→ Task
Wherever a line in the data below holds "option", copy that line.

Stored items from a collection
(** X22. The demo server's writing benefit routes neither add nor remove
    nor reorder objects, and never change an object's id, employee or
    month: deduction, approve, send-to-flash and calculate on a stored
    object keep the sequence of identities of the store. *)
Theorem demo_routes_keep_objects (store : DemoStore) (ids : list string)
    (uid : string) (clock : nat -> Z) (benefitId benefitType : string)
    (date' amount' : Z) (reason' : string) (type' : option DeductionType) (now : Z)
    (e m y : string) (vr : option VRBody) (vt : option VTBody) (mob : option MobBody) :
  identity <$> (Demo.deduction benefitId benefitType date' amount' reason' type' uid now
                               store).1
  = identity <$> store
  /\ identity <$> (Demo.approve ids uid store).1 = identity <$> store
  /\ identity <$> (Demo.sendToFlash ids uid clock store).1 = identity <$> store
  /\ match Demo.calculate e m y vr vt mob uid store with
     | Some r => identity <$> r.1 = identity <$> store
     | None => True
     end.
Proof.
  assert (Hins : forall (s : DemoStore) i id b b',
             s !! i = Some (id, b) -> employeeId b' = employeeId b -> month b' = month b ->
             identity <$> <[i := (id, b')]> s = identity <$> s).
  { intros s i id b b' Hi He Hm. rewrite list_fmap_insert. apply list_insert_id.
    rewrite list_lookup_fmap, Hi. unfold identity; simpl. rewrite He, Hm. reflexivity. }
  split; [|split; [|split]].
  - unfold Demo.deduction.
    destruct (list_find _ store) as [[i [id b]]|] eqn:Hf; [|reflexivity].
    apply list_find_Some in Hf as (Hi & _). simpl.
    apply (Hins store i id b _ Hi); unfold Demo.addDeduction;
      destruct (String.eqb benefitType "VR"); try reflexivity;
      destruct (String.eqb benefitType "VT"); reflexivity.
  - apply identity_eq. intros i. unfold Demo.approve.
    destruct (demo_approve_loop uid ids store 0) as (Hids & Hlook & _).
    destruct (foldl (Demo.approveStep uid) (store, 0%nat) ids) as [store' count].
    simpl in *. destruct (store !! i) as [kb|] eqn:Hkb.
    + rewrite (Hlook i kb Hkb). simpl. destruct (decide _); reflexivity.
    + replace (store' !! i) with (@None (string * Benefit)); [reflexivity|].
      symmetry. apply lookup_ge_None. apply lookup_ge_None in Hkb.
      rewrite <- (length_fmap fst store'), Hids, length_fmap. exact Hkb.
  - apply identity_eq. intros i.
    apply demo_sendToFlash_identity.
  - unfold Demo.calculate.
    destruct (list_find _ store) as [[i [id b]]|] eqn:Hf; [|exact I].
    apply list_find_Some in Hf as (Hi & _). simpl.
    assert (Hcalc : forall x, employeeId (Demo.calculateAmounts x) = employeeId x
                              /\ month (Demo.calculateAmounts x) = month x).
    { intros x. rewrite demo_calculateAmounts_model.
      unfold Model.calculateVT, Model.calculateVR.
      destruct (vr_enabled (valeRefeicao x)); simpl;
        destruct (vt_enabled (valeTransporte x)); simpl; split; reflexivity. }
    apply (Hins store i id b _ Hi); simpl.
    + rewrite (proj1 (Hcalc _)). destruct vr, vt, mob; reflexivity.
    + rewrite (proj2 (Hcalc _)). destruct vr, vt, mob; reflexivity.
Qed.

→ Exercise response
    (date' amount' : Z) (reason' : string) (type' : option DeductionType) (now : Z)
    (e m y : string) (vr : option VRBody) (vt : option VTBody) (mob : option MobBody) :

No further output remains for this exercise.